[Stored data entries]
========================================================================

Definition take q (parallel_limit : option Z) : option QueuedTest * WorkQueue :=
  if (take_cap q parallel_limit <=? running q)%Z then (None, q)
  else
    match filter (λ kt, startable q kt.2 = true) (q_items q) with
    | [] => (None, q)
    | x :: l =>
        let '(k, t) := min_test x l in
        let t' := with_state RUNNING t in
        (Some t', with_items (dset k t' (q_items q)) q)
    end.

Definition queued_ahead q (request_id : string) : res Z :=
  match dget request_id (q_items q) with
  | None => Raise (KeyError request_id)
  | Some t => Ok (count (λ t', is_queued t' && before t' t) (dvals (q_items q)))
  end.

Definition remove q (request_id : string) : option QueuedTest * WorkQueue :=
  (dget request_id (q_items q), with_items (ddel request_id (q_items q)) q).

Definition reprioritise_test (p : QueuePolicy) t : QueuedTest :=
  if in_waiting_states t && bool_decide (tr_priority (qt_request t) = None)
  then with_priority (priority_of p (qt_request t)) t else t.
Definition reprioritise q : WorkQueue :=
  with_items ((λ kt, (kt.1, reprioritise_test (q_policy q) kt.2)) <$> q_items q) q.

(** [QueueState]: the queued tests by priority, and the tests of each branch in each state. *)
Record QueueState := {
  qs_by_priority : list (Z * Z);
  qs_running : list (string * Z);
  qs_queued : list (string * Z);
  qs_pending_build : list (string * Z)
}.
Definition bump (k : string) (d : list (string * Z)) : list (string * Z) :=
  dset k (default 0 (dget k d) + 1)%Z d.
Definition bump_priority (p : Z) (d : list (Z * Z)) : res (list (Z * Z)) :=
  if bool_decide (p ∈ d.*1) then Ok ((λ kn, if bool_decide (kn.1 = p) then (kn.1, kn.2 + 1)%Z else kn) <$> d)
  else Raise (KeyError (pretty p)).
Definition state_step (s : QueueState) t : res QueueState :=
  bp ← (if is_queued t then bump_priority (qt_priority t) (qs_by_priority s) else Ok (qs_by_priority s));
  Ok match qt_state t with
     | RUNNING => {| qs_by_priority := bp; qs_running := bump (qt_branch t) (qs_running s);
                     qs_queued := qs_queued s; qs_pending_build := qs_pending_build s |}
     | QUEUED => {| qs_by_priority := bp; qs_running := qs_running s;
                    qs_queued := bump (qt_branch t) (qs_queued s); qs_pending_build := qs_pending_build s |}
     | PENDING_BUILD => {| qs_by_priority := bp; qs_running := qs_running s; qs_queued := qs_queued s;
                           qs_pending_build := bump (qt_branch t) (qs_pending_build s) |}
     end.
Definition qs_empty : QueueState :=
  {| qs_by_priority := [(0, 0); (1, 0); (2, 0); (3, 0); (4, 0)]%Z; qs_running := []; qs_queued := [];
     qs_pending_build := [] |}.
Fixpoint state_fold (s : QueueState) (l : list QueuedTest) : res QueueState :=
  match l with
  | [] => Ok s
  | t :: l' => s' ← state_step s t; state_fold s' l'
  end.
(** [WorkQueue.state] *)
Definition q_state q : res QueueState := state_fold qs_empty (dvals (q_items q)).

(** ** The order of waiting tests *)

(** Strictly before, given distinct arrival numbers. *)
Lemma before_irrefl t : before t t = false.
Proof. unfold before. lia. Qed.
Lemma before_trans t1 t2 t3 : before t1 t2 = true → before t2 t3 = true → before t1 t3 = true.
Proof. unfold before. lia. Qed.
Lemma before_total t1 t2 : qt_seq t1 ≠ qt_seq t2 → before t1 t2 = false → before t2 t1 = true.
Proof. unfold before. lia. Qed.
Lemma before_asym t1 t2 : before t1 t2 = true → before t2 t1 = false.
Proof. unfold before. lia. Qed.
Lemma before_negtrans t1 t2 t3 : before t2 t1 = false → before t3 t2 = false → before t3 t1 = false.
Proof. unfold before. lia. Qed.

Lemma min_test_elem x l : min_test x l ∈ x :: l.
Proof.
  revert x. induction l as [|y l IH]; intros x; simpl; [left|]. destruct (before y.2 x.2).
  - right. apply IH.
  - specialize (IH x). apply elem_of_cons in IH as [->|?]; [left|right; by right].
Qed.

Lemma min_test_least x l y : y ∈ x :: l → before y.2 (min_test x l).2 = false.
Proof.
  revert x y. induction l as [|z l IH]; intros x y; simpl.
  - intros [->|[]%not_elem_of_nil]%elem_of_cons. apply before_irrefl.
  - intros [->|[->|Hy]%elem_of_cons]%elem_of_cons; destruct (before z.2 x.2) eqn:E.
    + eapply before_negtrans; [apply IH; left|]. by apply before_asym.
    + apply IH. left.
    + apply IH. left.
    + eapply before_negtrans; [apply IH; left|]. done.
    + apply IH. by right.
    + apply IH. by right.
Qed.

(** ** The invariant of the items *)

Record queue_ok q : Prop := {
  qo_keys : NoDup (q_items q).*1;
  qo_ids : ∀ k t, (k, t) ∈ q_items q → k = qt_request_id t;
  qo_seqs : NoDup (qt_seq <$> dvals (q_items q));
  qo_arrivals : ∀ t, t ∈ dvals (q_items q) → (qt_seq t ≤ q_arrivals q)%Z
}.

Lemma dvals_dset_fmap (f : QueuedTest → Z) k t t0 (l : list (string * QueuedTest)) :
  dget k l = Some t0 → f t = f t0 → f <$> dvals (dset k t l) = f <$> dvals l.
Proof.
  induction l as [|[k' t'] l IH]; cbn [dget dset]; [done|]. case_bool_decide as E; rewrite !dvals_cons, !fmap_cons.
  - intros [= ->] ->. done.
  - intros H Hf. by rewrite IH.
Qed.

(** Writing back a test with its number and request keeps the invariant. *)
Lemma queue_ok_write q k t t0 :
  queue_ok q → dget k (q_items q) = Some t0 → qt_seq t = qt_seq t0 → qt_request t = qt_request t0 →
  queue_ok (with_items (dset k t (q_items q)) q).
Proof.
  intros [Hk Hid Hs Ha] Hg Hseq Hreq. split; simpl.
  - by apply NoDup_dset.
  - intros k' t' [[-> ->]|H]%dset_elem; [|auto].
    unfold qt_request_id. rewrite Hreq. apply Hid. by apply dget_elem.
  - by rewrite (dvals_dset_fmap qt_seq k t t0).
  - intros t' Ht'. assert (Forall (λ u, qt_seq u ≤ q_arrivals q)%Z (dvals (dset k t (q_items q)))) as HF.
    { apply Forall_dset; [rewrite Hseq; apply Ha; by eapply dget_val|]. apply Forall_forall. intros u Hu. by apply Ha. }
    rewrite Forall_forall in HF. by apply HF.
Qed.

Lemma queue_ok_push q t q' : queue_ok q → push q t = Ok q' → queue_ok q'.
Proof.
  intros [Hk Hid Hs Ha] Hp. unfold push in Hp. destruct (negb _); [done|]. injection Hp as <-. split; simpl.
  - by apply NoDup_dset.
  - intros k' t' [[-> ->]|H]%dset_elem; [done|auto].
  - assert (∀ u, u ∈ dvals (q_items q) → qt_seq u ≠ q_arrivals q + 1)%Z as Hne.
    { intros u Hu. specialize (Ha u Hu). lia. }
    clear Ha. revert Hk Hs Hne. generalize (q_items q) as l. intros l _.
    induction l as [|[k' t'] l IH]; cbn [dset]; [intros; apply NoDup_singleton|].
    rewrite dvals_cons, fmap_cons, NoDup_cons. intros [Hn Hs] Hne. case_bool_decide as E.
    + rewrite dvals_cons, fmap_cons. apply NoDup_cons. split; [|done]. simpl.
      intros (u & Hu & Hin)%list_elem_of_fmap. apply (Hne u); [by right|done].
    + rewrite dvals_cons, fmap_cons. apply NoDup_cons. split; [|apply IH; [done|]; intros u Hu; apply Hne; by right].
      intros (u & Hu & Hin)%list_elem_of_fmap. apply list_elem_of_fmap in Hin as ([k2 t2] & -> & Hin). simpl in *.
      apply dset_elem in Hin as [[_ ->]|Hin]; [apply (Hne t'); [left|done]|].
      apply Hn. rewrite Hu. apply list_elem_of_fmap_2. apply list_elem_of_fmap. by exists (k2, t2).
  - intros u Hu. apply list_elem_of_fmap in Hu as ([k2 t2] & -> & Hin). simpl.
    apply dset_elem in Hin as [[_ ->]|Hin]; [simpl; lia|].
    assert (qt_seq t2 ≤ q_arrivals q)%Z; [|lia]. apply Ha. apply list_elem_of_fmap. by exists (k2, t2).
Qed.

(** ** Taking the next test *)

Lemma take_inv q lim t' q' :
  take q lim = (Some t', q') →
  ∃ k t, (k, t) ∈ q_items q ∧ startable q t = true ∧ t' = with_state RUNNING t ∧
         q' = with_items (dset k t' (q_items q)) q ∧ (running q < take_cap q lim)%Z ∧
         ∀ u, u ∈ dvals (q_items q) → startable q u = true → before u t = false.
Proof.
  unfold take. destruct (_ <=? _)%Z eqn:Hc; [done|].
  destruct (filter _ (q_items q)) as [|x l] eqn:Hf; [done|].
  pose proof (min_test_elem x l) as Hel. pose proof (min_test_least x l) as Hleast.
  destruct (min_test x l) as [k t] eqn:Hm. intros [= <- <-].
  rewrite <- Hf in Hel. apply list_elem_of_filter in Hel as [Hst Hin]. exists k, t. split_and!; try done; [lia|].
  intros u Hu Hus. apply list_elem_of_fmap in Hu as ([k2 u2] & -> & Hu). apply (Hleast (k2, u2)).
  rewrite <- Hf. by apply list_elem_of_filter.
Qed.

Lemma take_none q lim :
  (take q lim).1 = None ↔
  (take_cap q lim ≤ running q)%Z ∨ ∀ t, t ∈ dvals (q_items q) → startable q t = false.
Proof.
  unfold take. destruct (Z.leb_spec (take_cap q lim) (running q)) as [Hc|Hc]; [naive_solver|].
  destruct (filter _ (q_items q)) as [|x l] eqn:Hf; simpl.
  - split; [|done]. intros _. right. intros t ([k u] & -> & Hin)%list_elem_of_fmap. simpl.
    destruct (startable q u) eqn:E; [|done]. exfalso.
    assert ((k, u) ∈ filter (λ kt, startable q kt.2 = true) (q_items q)) as Hel by (by apply list_elem_of_filter).
    rewrite Hf in Hel. by apply not_elem_of_nil in Hel.
  - destruct (min_test x l); simpl. split; [done|]. intros [?|Hall]; [lia|]. exfalso.
    assert (x ∈ filter (λ kt, startable q kt.2 = true) (q_items q)) as Hel by (rewrite Hf; left).
    apply list_elem_of_filter in Hel as [Hst Hin]. rewrite Hall in Hst; [done|].
    apply list_elem_of_fmap. by exists x.
Qed.

(** *** The reference: the waiting tests in order, the first one that may start *)

Definition waiting_order q : list QueuedTest :=
  sort_by (λ t t', negb (before t' t)) (filter (λ t, is_queued t = true) (dvals (q_items q))).
Definition first_allowed q : option QueuedTest := head (filter (λ t, startable q t = true) (waiting_order q)).

Lemma elem_of_waiting_order q t : t ∈ waiting_order q ↔ is_queued t = true ∧ t ∈ dvals (q_items q).
Proof. unfold waiting_order. rewrite sort_by_perm. by rewrite list_elem_of_filter. Qed.

Lemma sorted_head_least {A} (R : A → A → Prop) (P : A → Prop) `{∀ x, Decision (P x)} l h :
  StronglySorted R l → head (filter P l) = Some h → ∀ y, y ∈ l → P y → y = h ∨ R h y.
Proof.
  induction 1 as [|x l Hl IH Hx]; [done|]. rewrite filter_cons. case_decide as HP.
  - intros [= ->] y [->|Hy]%elem_of_cons _; [by left|]. right. rewrite Forall_forall in Hx. auto.
  - intros Hh y [->|Hy]%elem_of_cons HPy; [done|]. eauto.
Qed.

Lemma startable_queued q t : startable q t = true → is_queued t = true.
Proof. unfold startable. by intros [? _]%andb_true_iff. Qed.

Lemma take_first q lim :
  queue_ok q →
  (take q lim).1 =
    if (take_cap q lim <=? running q)%Z then None else with_state RUNNING <$> first_allowed q.
Proof.
  intros Hok. destruct ((take q lim).1) as [t'|] eqn:Ht.
  - destruct (take q lim) as [o q'] eqn:Et. simpl in Ht. subst o.
    apply take_inv in Et as (k & t & Hin & Hst & -> & _ & Hc & Hleast).
    destruct (Z.leb_spec (take_cap q lim) (running q)); [lia|].
    assert (t ∈ waiting_order q) as Hw.
    { apply elem_of_waiting_order. split; [by eapply startable_queued|]. apply list_elem_of_fmap. by exists (k, t). }
    unfold first_allowed. destruct (head _) as [h|] eqn:Hh.
    + simpl. do 2 f_equal. assert (h ∈ filter (λ t, startable q t = true) (waiting_order q)) as Hhe.
      { destruct (filter _ _); [done|]. injection Hh as ->. left. }
      apply list_elem_of_filter in Hhe as [Hhs [_ Hhv]%elem_of_waiting_order].
      destruct (sorted_head_least (λ t t', negb (before t' t) = true) (λ t, startable q t = true)
        (waiting_order q) h) with (y := t) as [?|Hle]; try done.
      { apply sort_by_sorted; intros *; rewrite ?negb_true_iff, ?negb_false_iff.
        - intros Hb. by apply before_asym.
        - apply before_negtrans. }
      apply negb_true_iff in Hle. specialize (Hleast h Hhv Hhs).
      apply (NoDup_key_inj qt_seq (dvals (q_items q))); try apply Hok; [|done|].
      * apply list_elem_of_fmap. by exists (k, t).
      * destruct (decide (qt_seq t = qt_seq h)) as [|Hne]; [done|].
        apply before_total in Hle; [|done]. congruence.
    + exfalso. assert (t ∈ filter (λ t, startable q t = true) (waiting_order q)) as Hf by (by apply list_elem_of_filter).
      destruct (filter _ _); [by apply not_elem_of_nil in Hf|done].
  - apply take_none in Ht. destruct (Z.leb_spec (take_cap q lim) (running q)) as [|Hc]; [done|].
    destruct Ht as [?|Hall]; [lia|]. unfold first_allowed.
    rewrite list_filter_none; [done|]. intros t [_ Hv]%elem_of_waiting_order. rewrite Hall by done. done.
Qed.

Lemma queue_ok_take q lim : queue_ok q → queue_ok (take q lim).2.
Proof.
  intros Hok. destruct (take q lim) as [[t'|] q'] eqn:Et.
  - apply take_inv in Et as (k & t & Hin & _ & -> & -> & _). simpl.
    eapply queue_ok_write; [done|apply elem_dget; [apply Hok|done]|done|done].
  - assert (q' = q) as ->; [|done]. unfold take in Et. destruct (_ <=? _)%Z; [congruence|].
    destruct (filter _ _); [congruence|]. destruct (min_test _ _); congruence.
Qed.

========================================================================

WHAT TO DO
Find how many lines contain "right" in the data. Write that number and nothing else.

SOLUTION TO THIS EXERCISE
8